Regarding the ban on Twitter, the President and his advisers are misreading the landscape:
- The country does not enjoy the support of its youthful diaspora in terms of the older expectations of patriotism. The ground has shifted. I have studied that population, but I have had no time to report my data. A large percentage is angry. The level of anger is high in multiple clusters of study, notably in Little Lagos, Houston. The conversation about Nigeria is pessimistic.
- Forty-one percent of those who use Twitter to talk about Nigeria are based outside of Nigeria. So that ban means that 41 percent retains its dominance. You only need within the country 10 percent who understand the VPN to undercut the ban.
- The Internet has collapsed some of those divides.
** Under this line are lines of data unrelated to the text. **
(* ===== verification/ClientCert.v ===== *)
(** * ClientCert: certificates on the client's side (est_client.c, est_ossl_util.c)

    The certificate requests the client makes ([est_generate_pkcs10],
    [est_client_clear_csr_pop]), the check of the CA certificates it retrieves
    ([verify_cacert_resp]), the conversion of those to PEM
    ([est_convert_p7b64_to_pem]), and the check that a generated key and its
    certificate belong together ([est_client_verify_key_and_cert]). *)

From S2P Require Import Prelude.
From S2P Require Import SafeC.
From S2P Require Import EstTypes.
From S2P Require Import EstState.
From S2P Require Import EstUtil.

Definition NID_pkcs7_signed : Z := 22.
Definition NID_pkcs7_signedAndEnveloped : Z := 24.

Section ClientCert.
Context {L : OpenSSL}.
Variable malloc_junk : nat -> bytes.

(** ** Certificate requests *)

(** The error and the request; [cp] is the challenge password. *)
Definition populate_x509_request (req : X509_REQ) (pkey : option EVP_PKEY) (cn cp : bytes)
    : M (EST_ERROR * X509_REQ) :=
  ctx ← get_ctx;
  match X509_REQ_set_version req 0 with
  | None => mret (EST_ERR_X509_VER, req)
  | Some req =>
    match X509_REQ_add_CN req cn with
    | None => mret (EST_ERR_X509_CN, req)
    | Some req =>
      let pop := csr_pop_required (client ctx) || client_force_pop (client ctx) in
      match (if pop then X509_REQ_add1_attr_by_NID req NID_pkcs9_challengePassword cp
             else Some req) with
      | None => mret (EST_ERR_X509_ATTR, req)
      | Some req =>
        match pkey with
        | None => mret (EST_ERR_NO_KEY, req)
        | Some k =>
          match X509_REQ_set_pubkey req k with
          | None => mret (EST_ERR_X509_PUBKEY, req)
          | Some req => mret (EST_ERR_NONE, req)
          end
        end
      end
    end
  end.

Definition est_generate_pkcs10 (cn cp : bytes) (pkey : option EVP_PKEY)
    : M (EST_ERROR * option X509_REQ) :=
  ctx ← get_ctx;
  match pkey with
  | None => mret (EST_ERR_INVALID_PARAMETERS, None)
  | Some key =>
    ok ← alloc;
    if negb ok then mret (EST_ERR_MALLOC, None) else
    '(rv, req) ← populate_x509_request X509_REQ_new pkey cn cp;
    if negb (bool_decide (rv = EST_ERR_NONE)) then mret (rv, None) else
    signed ← est_X509_REQ_sign req key (signing_digest ctx);
    match signed with
    | None => mret (EST_ERR_X509_SIGN, None)
    | Some req => mret (EST_ERR_NONE, Some req)
    end
  end.

Definition est_client_check_x509 (cert : X509) : EST_ERROR :=
  if X509_get0_signature cert then EST_ERR_NONE else EST_ERR_BAD_X509.

(** Every round deletes an attribute. *)
Fixpoint clear_pop_loop (fuel : nat) (csr : X509_REQ) : X509_REQ :=
  match fuel with
  | O => csr
  | S f =>
    let pos := X509_REQ_get_attr_by_NID csr NID_pkcs9_challengePassword (-1) in
    if pos >=? 0 then clear_pop_loop f (X509_REQ_delete_attr csr pos) else csr
  end.

Definition est_client_clear_csr_pop (csr : X509_REQ) : X509_REQ :=
  clear_pop_loop (S (X509_REQ_get_attr_count csr)) csr.

(** ** PKCS7 structures *)

(** The structure in a buffer of base64 text, by way of a base64 BIO.  The bytes of
    a failed read are what the buffer held, up to a NUL. *)
Definition b64_decode_cacerts (cacerts : bytes) : M (EST_ERROR * bytes) :=
  b64 ← alloc;
  if negb b64 then mret (EST_ERR_MALLOC, []) else
  inp ← alloc;
  if negb inp then mret (EST_ERR_MALLOC, []) else
  buf ← alloc;
  if negb buf then mret (EST_ERR_MALLOC, []) else
  let '(n, out) := b64_bio_read false cacerts (Z.of_nat (length cacerts)) in
  mret (EST_ERR_NONE, if n <? 0 then cstr (malloc_junk (length cacerts)) else out).

Definition create_PKCS7 (decoded : bytes) : M (EST_ERROR * option PKCS7) :=
  bio ← alloc;
  if negb bio then mret (EST_ERR_MALLOC, None) else
  match d2i_PKCS7 decoded with
  | None => mret (EST_ERR_LOAD_CACERTS, None)
  | Some p7 => mret (EST_ERR_NONE, Some p7)
  end.

(** The two types of PKCS7 structure that carry certificates. *)
Definition p7_has_certs (p7 : PKCS7) : bool :=
  (PKCS7_type p7 =? NID_pkcs7_signed) || (PKCS7_type p7 =? NID_pkcs7_signedAndEnveloped).

Definition PKCS7_to_stack (p7 : PKCS7) : option (list X509) :=
  if p7_has_certs p7 then PKCS7_certs p7 else None.

(** The error and the buffer with the certificates.  The copy of a text longer
    than the buffer is refused, and the length then exceeds the buffer. *)
Definition est_client_remove_crls (cacerts : bytes) (p7 : PKCS7) : M (EST_ERROR * bytes) :=
  if negb (p7_has_certs p7) then mret (EST_ERR_CACERT_VERIFICATION, cacerts)
  else if negb (PKCS7_has_crls p7) then mret (EST_ERR_NONE, cacerts)
  else
    b64 ← alloc;
    if negb b64 then mret (EST_ERR_MALLOC, cacerts) else
    out ← alloc;
    if negb out then mret (EST_ERR_MALLOC, cacerts) else
    let zeroed := replicate (length cacerts) 0 in
    let '(count, text) := i2d_PKCS7_b64 (PKCS7_remove_crls p7) in
    if count =? 0 then mret (EST_ERR_CACERT_VERIFICATION, zeroed)
    else match text with
    | [] => mret (EST_ERR_CACERT_VERIFICATION, zeroed)
    | _ => if (length cacerts <? length text)%nat then null_deref
           else mret (EST_ERR_NONE, text)
    end.

(** The self-signed certificates of a chain are the trusted ones. *)
Fixpoint trust_self_signed (store : X509_STORE) (stack : list X509) : X509_STORE :=
  match stack with
  | [] => store
  | c :: r => trust_self_signed (if X509_check_issued c c =? X509_V_OK
                                 then X509_STORE_add_cert store c else store) r
  end.

(** Verify every certificate of the chain: [None] when the context of the
    verification cannot be set up, else whether one failed. *)
Fixpoint verify_stack (store : X509_STORE) (stack todo : list X509) (failed : bool)
    : option bool :=
  match todo with
  | [] => Some failed
  | c :: r => if negb (X509_STORE_CTX_init store c stack) then None
              else verify_stack store stack r
                     (failed || (X509_verify_cert store c stack =? 0))
  end.

(** The error and the buffer; the chain is checked against its own roots. *)
Definition verify_cacert_resp (cacerts : bytes) : M (EST_ERROR * bytes) :=
  '(rv, decoded) ← b64_decode_cacerts cacerts;
  if negb (bool_decide (rv = EST_ERR_NONE)) then mret (rv, cacerts) else
  '(rv, p7) ← create_PKCS7 decoded;
  match p7 with
  | None => mret (rv, cacerts)
  | Some p7 =>
    match PKCS7_to_stack p7 with
    | None => mret (EST_ERR_CACERT_VERIFICATION, cacerts)
    | Some stack =>
      match X509_STORE_new with
      | None => mret (EST_ERR_MALLOC, cacerts)
      | Some store0 =>
        let store := trust_self_signed store0 stack in
        if negb X509_STORE_CTX_new then mret (EST_ERR_MALLOC, cacerts) else
        match verify_stack store stack stack false with
        | None => mret (EST_ERR_MALLOC, cacerts)
        | Some failed =>
          '(est_rc, cacerts) ← est_client_remove_crls cacerts p7;
          mret (if failed then EST_ERR_CACERT_VERIFICATION else est_rc, cacerts)
        end
      end
    end
  end.

(** ** est_convert_p7b64_to_pem (est_ossl_util.c) *)

(** The PEM text; [None] is a length of -1. *)
Definition est_convert_p7b64_to_pem (certs_p7 : bytes) : M (option bytes) :=
  '(rv, decoded) ← b64_decode_cacerts certs_p7;
  if negb (bool_decide (rv = EST_ERR_NONE)) then mret None else
  '(_, p7) ← create_PKCS7 decoded;
  match p7 with
  | None => mret None
  | Some p7 =>
    match PKCS7_to_stack p7 with
    | None => mret None
    | Some certs =>
      out ← alloc;
      if negb out then mret None else
      match PEM_write_certs certs with
      | [] => mret None
      | pem => ok ← alloc; mret (if ok : bool then Some pem else None)
      end
    end
  end.

(** ** Do a key and a certificate belong together? *)

(** The base64 text of [len] bytes is decoded into a buffer of that size; a failed
    allocation of the certificate's buffer is not noticed. *)
Definition est_client_get_pkcs7_from_buf (cert_buffer : bytes) : M (EST_ERROR * option PKCS7) :=
  ok ← alloc;
  if negb ok then null_deref else
  '(n, decoded) ← est_base64_decode cert_buffer (Z.of_nat (length cert_buffer));
  if n <=? 0 then mret (EST_ERR_BAD_BASE64, None)
  else match d2i_PKCS7 decoded with
  | None => mret (EST_ERR_BAD_X509, None)
  | Some p7 => mret (EST_ERR_NONE, Some p7)
  end.

Definition est_client_get_pkey_from_buf (key_buffer : bytes) : M (EST_ERROR * option EVP_PKEY) :=
  ok ← alloc;
  if negb ok then mret (EST_ERR_MALLOC, None) else
  '(n, decoded) ← est_base64_decode key_buffer (Z.of_nat (length key_buffer));
  if n <=? 0 then mret (EST_ERR_BAD_BASE64, None)
  else match d2i_PrivateKey decoded with
  | None => mret (EST_ERR_BAD_KEY, None)
  | Some k => mret (EST_ERR_NONE, Some k)
  end.

Definition est_client_verify_key_and_cert (new_key new_cert : bytes) : M EST_ERROR :=
  '(_, p7) ← est_client_get_pkcs7_from_buf new_cert;
  match p7 with
  | None => mret EST_ERR_VALIDATION
  | Some p7 =>
    match PKCS7_to_stack p7 with
    | None | Some [] => mret EST_ERR_VALIDATION
    | Some (x509_cert :: _) =>
      '(_, key) ← est_client_get_pkey_from_buf new_key;
      match key with
      | None => mret EST_ERR_VALIDATION
      | Some der_key =>
        ok ← alloc;
        if negb ok then mret EST_ERR_VALIDATION
        else if SSL_CTX_use_certificate x509_cert =? 0 then mret EST_ERR_VALIDATION
        else if SSL_CTX_use_PrivateKey der_key =? 0 then mret EST_ERR_VALIDATION
        else if negb (SSL_CTX_check_private_key x509_cert der_key) then mret EST_ERR_VALIDATION
        else mret EST_ERR_NONE
      end
    end
  end.

(** [est_client_set_cert_and_key]: does the identity of the client hold together? *)
Definition est_client_set_cert_and_key (cert : X509) (key : EVP_PKEY) : bool :=
  if SSL_CTX_use_certificate cert <=? 0 then false
  else if SSL_CTX_use_PrivateKey key <=? 0 then false
  else SSL_CTX_check_private_key cert key.

End ClientCert.
(* ===== verification/Calendar.v ===== *)
(** The calendar of the C library, as far as the client uses it: [gmtime_r] and [strftime]
    write the date of a voucher request, and the dates of Retry-After count the days
    back.

    The Gregorian calendar repeats after 400 years, which have [era_days] days: a day is
    found in its year by a search from the first year of its era.

    [years_days] has the closed form of the leap year rule, and [gmtime] splits a time
    into the fields of the date that [days_from_1970] counts back to it. *)

From S2P Require Import Prelude.

Definition is_leap (y : Z) : bool :=
  (y mod 4 =? 0) && (negb (y mod 100 =? 0) || (y mod 400 =? 0)).

Definition year_days (y : Z) : Z := if is_leap y then 366 else 365.

(** The months, counted from 0. *)
Definition month_days (y m : Z) : Z :=
  if m =? 1 then (if is_leap y then 29 else 28)
  else if (m =? 3) || (m =? 5) || (m =? 8) || (m =? 10) then 30 else 31.

(** The days of [n] years from [y] on, and of the first [n] months of a year. *)
Fixpoint years_days (y : Z) (n : nat) : Z :=
  match n with
  | O => 0
  | S n' => year_days y + years_days (y + 1) n'
  end.

Fixpoint months_days (y : Z) (n : nat) : Z :=
  match n with
  | O => 0
  | S n' => months_days y n' + month_days y (Z.of_nat n')
  end.

(** The number of days from 1970-01-01 to a date of a later year. *)
Definition days_from_1970 (y m mday : Z) : Z :=
  years_days 1970 (Z.to_nat (y - 1970)) + months_days y (Z.to_nat m) + (mday - 1).

(** The fields of [struct tm] that are used; [tm_year] counts from 1900. *)
Record tm := Tm {
  tm_sec : Z;
  tm_min : Z;
  tm_hour : Z;
  tm_mday : Z;
  tm_mon : Z;
  tm_year : Z;
}.

Definition era_days : Z := 146097.

(** The year and the day in it, [d] days after the start of year [y]. *)
Fixpoint find_year (fuel : nat) (y d : Z) : Z * Z :=
  match fuel with
  | O => (y, d)
  | S f => if d <? year_days y then (y, d) else find_year f (y + 1) (d - year_days y)
  end.

Fixpoint find_month (fuel : nat) (y m d : Z) : Z * Z :=
  match fuel with
  | O => (m, d)
  | S f => if d <? month_days y m then (m, d) else find_month f y (m + 1) (d - month_days y m)
  end.

Definition gmtime (t : Z) : tm :=
  let days := t / 86400 in
  let secs := t mod 86400 in
  let '(y, yday) := find_year 400 (1970 + 400 * (days / era_days)) (days mod era_days) in
  let '(m, d) := find_month 12 y 0 yday in
  Tm (secs mod 60) (secs / 60 mod 60) (secs / 3600) (d + 1) m (y - 1900).

(** [%02d] of a number below 100. *)
Definition fmt_02d (n : Z) : bytes := [48 + n / 10; 48 + n mod 10].

(** [strftime] with the format [%Y-%m-%dT%H:%M:%SZ]. *)
Definition strftime_iso (x : tm) : bytes :=
  fmt_d (tm_year x + 1900) ++ lit "-" ++ fmt_02d (tm_mon x + 1) ++ lit "-" ++ fmt_02d (tm_mday x)
  ++ lit "T" ++ fmt_02d (tm_hour x) ++ lit ":" ++ fmt_02d (tm_min x) ++ lit ":"
  ++ fmt_02d (tm_sec x) ++ lit "Z".

Example strftime_iso_example :
  strftime_iso (gmtime 1582934400) = lit "2020-02-29T00:00:00Z".
Proof. vm_compute. reflexivity. Qed.

(** The leap years up to a year. *)
Definition leaps (y : Z) : Z := y / 4 - y / 100 + y / 400.

Lemma div_step y k : 0 < k -> y / k - (y - 1) / k = if y mod k =? 0 then 1 else 0.
Proof.
  intros Hk. pose proof (Z.div_mod y k ltac:(lia)) as E. pose proof (Z.mod_pos_bound y k Hk) as B.
  destruct (Z.eqb_spec (y mod k) 0) as [Hz|Hz].
  - assert ((y - 1) / k = y / k - 1) as ->; [|lia].
    symmetry. apply (Z.div_unique _ _ _ (k - 1)); lia.
  - assert ((y - 1) / k = y / k) as ->; [|lia].
    symmetry. apply (Z.div_unique _ _ _ (y mod k - 1)); lia.
Qed.

Lemma mod_multiple y k j : 0 < k -> 0 < j -> y mod (k * j) = 0 -> y mod k = 0.
Proof.
  intros Hk Hj H. apply Z.mod_divide; [lia|]. apply Z.mod_divide in H; [|lia].
  destruct H as [q ->]. exists (q * j). lia.
Qed.

Lemma year_days_leaps y : year_days y = 365 + (leaps y - leaps (y - 1)).
Proof.
  unfold year_days, is_leap, leaps.
  pose proof (div_step y 4 ltac:(lia)) as E4. pose proof (div_step y 100 ltac:(lia)) as E100.
  pose proof (div_step y 400 ltac:(lia)) as E400.
  pose proof (mod_multiple y 4 25 ltac:(lia) ltac:(lia)) as M1.
  pose proof (mod_multiple y 100 4 ltac:(lia) ltac:(lia)) as M2.
  change (4 * 25) with 100 in M1. change (100 * 4) with 400 in M2.
  destruct (Z.eqb_spec (y mod 4) 0), (Z.eqb_spec (y mod 100) 0), (Z.eqb_spec (y mod 400) 0);
    cbn [negb andb orb]; try lia; try (specialize (M2 ltac:(done)); lia); specialize (M1 ltac:(done)); lia.
Qed.

Lemma years_days_leaps n : forall y,
  years_days y n = 365 * Z.of_nat n + leaps (y + Z.of_nat n - 1) - leaps (y - 1).
Proof.
  induction n as [|n IH]; intros y; cbn [years_days].
  - rewrite Z.add_0_r. lia.
  - rewrite IH, year_days_leaps. rewrite !Nat2Z.inj_succ.
    replace (y + 1 + Z.of_nat n - 1) with (y + Z.succ (Z.of_nat n) - 1) by lia.
    replace (y + 1 - 1) with y by lia. lia.
Qed.

Lemma years_days_app n m y : years_days y (n + m) = years_days y n + years_days (y + Z.of_nat n) m.
Proof.
  rewrite !years_days_leaps. replace (y + Z.of_nat n + Z.of_nat m - 1) with (y + Z.of_nat (n + m) - 1) by lia.
  lia.
Qed.

Lemma leaps_era y k : leaps (y + 400 * k) = leaps y + 97 * k.
Proof.
  unfold leaps. replace (y + 400 * k) with (y + 100 * k * 4) at 1 by lia.
  replace (y + 400 * k) with (y + 4 * k * 100) at 1 by lia.
  replace (y + 400 * k) with (y + k * 400) by lia. rewrite !Z.div_add by lia. lia.
Qed.

Lemma years_days_eras q y : years_days y (400 * q) = era_days * Z.of_nat q.
Proof.
  rewrite years_days_leaps. replace (y + Z.of_nat (400 * q) - 1) with (y - 1 + 400 * Z.of_nat q) by lia.
  rewrite leaps_era. unfold era_days. lia.
Qed.

(** The days of the months before a month, in the table of a common year. *)
Definition month_table : list Z := [0; 31; 59; 90; 120; 151; 181; 212; 243; 273; 304; 334; 365].

Lemma months_days_table y m : (m <= 12)%nat ->
  months_days y m = nth m month_table 0 + (if is_leap y && (1 <? Z.of_nat m) then 1 else 0).
Proof.
  intros Hm. do 13 (destruct m as [|m]; [cbn; unfold month_days; cbn; destruct (is_leap y); reflexivity|]). lia.
Qed.

Lemma months_days_year y : months_days y 12 = year_days y.
Proof. rewrite months_days_table by lia. unfold year_days. by destruct (is_leap y). Qed.

Lemma year_days_bounds y : 365 <= year_days y <= 366.
Proof. unfold year_days. destruct (is_leap y); lia. Qed.

Lemma month_days_bounds y m : 28 <= month_days y m <= 31.
Proof. unfold month_days. repeat destr_if; lia. Qed.

(** ** The searches *)

Lemma find_year_spec f : forall y d, 0 <= d < years_days y f ->
  exists k, (k < f)%nat /\ find_year f y d = (y + Z.of_nat k, d - years_days y k) /\
    0 <= d - years_days y k < year_days (y + Z.of_nat k).
Proof.
  induction f as [|f IH]; intros y d Hd; cbn [years_days find_year] in *; [lia|].
  destruct (Z.ltb_spec d (year_days y)).
  - exists 0%nat. cbn [years_days]. rewrite Z.add_0_r, Z.sub_0_r. split; [lia|]. split; [done|lia].
  - destruct (IH (y + 1) (d - year_days y)) as (k & Hk & -> & Hr); [lia|].
    exists (S k). cbn [years_days]. rewrite Nat2Z.inj_succ.
    replace (y + Z.succ (Z.of_nat k)) with (y + 1 + Z.of_nat k) by lia.
    replace (d - (year_days y + years_days (y + 1) k)) with (d - year_days y - years_days (y + 1) k) by lia.
    split; [lia|done].
Qed.

Lemma find_month_spec y f : forall m d, 0 <= d ->
  months_days y m + d < months_days y (m + f) ->
  exists k, (m <= k < m + f)%nat /\
    find_month f y (Z.of_nat m) d = (Z.of_nat k, months_days y m + d - months_days y k) /\
    0 <= months_days y m + d - months_days y k < month_days y (Z.of_nat k).
Proof.
  induction f as [|f IH]; intros m d H0 Hd; cbn [find_month]; [rewrite Nat.add_0_r in Hd; lia|].
  destruct (Z.ltb_spec d (month_days y (Z.of_nat m))).
  - exists m. split; [lia|]. replace (months_days y m + d - months_days y m) with d by lia. split; [done|lia].
  - replace (Z.of_nat m + 1) with (Z.of_nat (S m)) by lia.
    destruct (IH (S m) (d - month_days y (Z.of_nat m))) as (k & Hk & -> & Hr).
    + lia.
    + replace (S m + f)%nat with (m + S f)%nat by lia.
      change (months_days y (S m)) with (months_days y m + month_days y (Z.of_nat m)). lia.
    + cbn [months_days] in *. exists k.
      replace (months_days y m + month_days y (Z.of_nat m) + (d - month_days y (Z.of_nat m)))
        with (months_days y m + d) in * by lia. split; [lia|done].
Qed.

(** A date of the calendar, from 1970 on. *)
Record calendar_date (x : tm) : Prop := {
  cd_year : 70 <= tm_year x;
  cd_mon : 0 <= tm_mon x < 12;
  cd_mday : 1 <= tm_mday x <= month_days (tm_year x + 1900) (tm_mon x);
  cd_hour : 0 <= tm_hour x < 24;
  cd_min : 0 <= tm_min x < 60;
  cd_sec : 0 <= tm_sec x < 60
}.

(** The time that the fields count. *)
Definition counted (x : tm) : Z :=
  ((days_from_1970 (tm_year x + 1900) (tm_mon x) (tm_mday x) * 24 + tm_hour x) * 60 + tm_min x) * 60
  + tm_sec x.

Lemma gmtime_counted t : 0 <= t -> calendar_date (gmtime t) /\ counted (gmtime t) = t.
Proof.
  intros Ht. unfold gmtime.
  assert (Hd : 0 <= t / 86400) by (apply Z.div_pos; lia).
  set (days := t / 86400) in *. set (secs := t mod 86400).
  assert (Hs : 0 <= secs < 86400) by (apply Z.mod_pos_bound; lia).
  assert (Et : t = 86400 * days + secs) by (apply Z.div_mod; lia). clearbody days secs.
  set (q := days / era_days). set (r := days mod era_days).
  assert (Hr : 0 <= r < era_days) by (apply Z.mod_pos_bound; unfold era_days; lia).
  assert (Hq : 0 <= q) by (apply Z.div_pos; [lia|unfold era_days; lia]).
  assert (Ed : days = era_days * q + r) by (apply Z.div_mod; unfold era_days; lia). clearbody q r.
  destruct (find_year_spec 400 (1970 + 400 * q) r) as (k & Hk & -> & Hyd).
  { rewrite (years_days_eras 1). lia. }
  set (y := 1970 + 400 * q + Z.of_nat k) in *. set (yd := r - years_days (1970 + 400 * q) k) in *.
  destruct (find_month_spec y 12 0 yd) as (m & Hm & Em & Hmd); [lia| |].
  { cbn [Nat.add]. rewrite months_days_year. cbn [months_days]. lia. }
  change (Z.of_nat 0) with 0 in Em. rewrite Em. cbn [months_days] in *.
  assert (Ey : days = years_days 1970 (Z.to_nat (y - 1970)) + yd).
  { replace (Z.to_nat (y - 1970)) with (400 * Z.to_nat q + k)%nat by lia.
    rewrite years_days_app, years_days_eras.
    replace (1970 + Z.of_nat (400 * Z.to_nat q)) with (1970 + 400 * q) by lia.
    rewrite Z2Nat.id by done. lia. }
  assert (Hsec : 0 <= secs mod 60 < 60) by (apply Z.mod_pos_bound; lia).
  assert (Hmin : 0 <= secs / 60 mod 60 < 60) by (apply Z.mod_pos_bound; lia).
  assert (Hsplit : secs = (secs / 3600 * 60 + secs / 60 mod 60) * 60 + secs mod 60).
  { change 3600 with (60 * 60). rewrite <- Z.div_div by lia.
    pose proof (Z.div_mod secs 60 ltac:(lia)). pose proof (Z.div_mod (secs / 60) 60 ltac:(lia)). lia. }
  assert (Hh : 0 <= secs / 3600 < 24) by (split; [apply Z.div_pos; lia|apply Z.div_lt_upper_bound; lia]).
  split.
  - split; cbn [tm_year tm_mon tm_mday tm_hour tm_min tm_sec]; try done; try lia.
    replace (y - 1900 + 1900) with y by lia. lia.
  - unfold counted, days_from_1970. cbn [tm_year tm_mon tm_mday tm_hour tm_min tm_sec].
    replace (y - 1900 + 1900) with y by lia. rewrite Nat2Z.id. lia.
Qed.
Thinking that it would produce at least a minimal level of understanding, I bought five copies of Nigeria's Digital Diaspora by Farooq A. Kperogi and gave them to the federal govt. I did so as a "patriot", not as a critic. The ground has shifted.
- The Yaba Valley boys are as savvy as those in San Francisco, Austin, New York, and Boston. Contrary to the condemnatory tone of Nigerian universities, these young boys and girls are so bright that I am always stunned when I speak with them. They have more to give me by way of knowledge than I to give back in return.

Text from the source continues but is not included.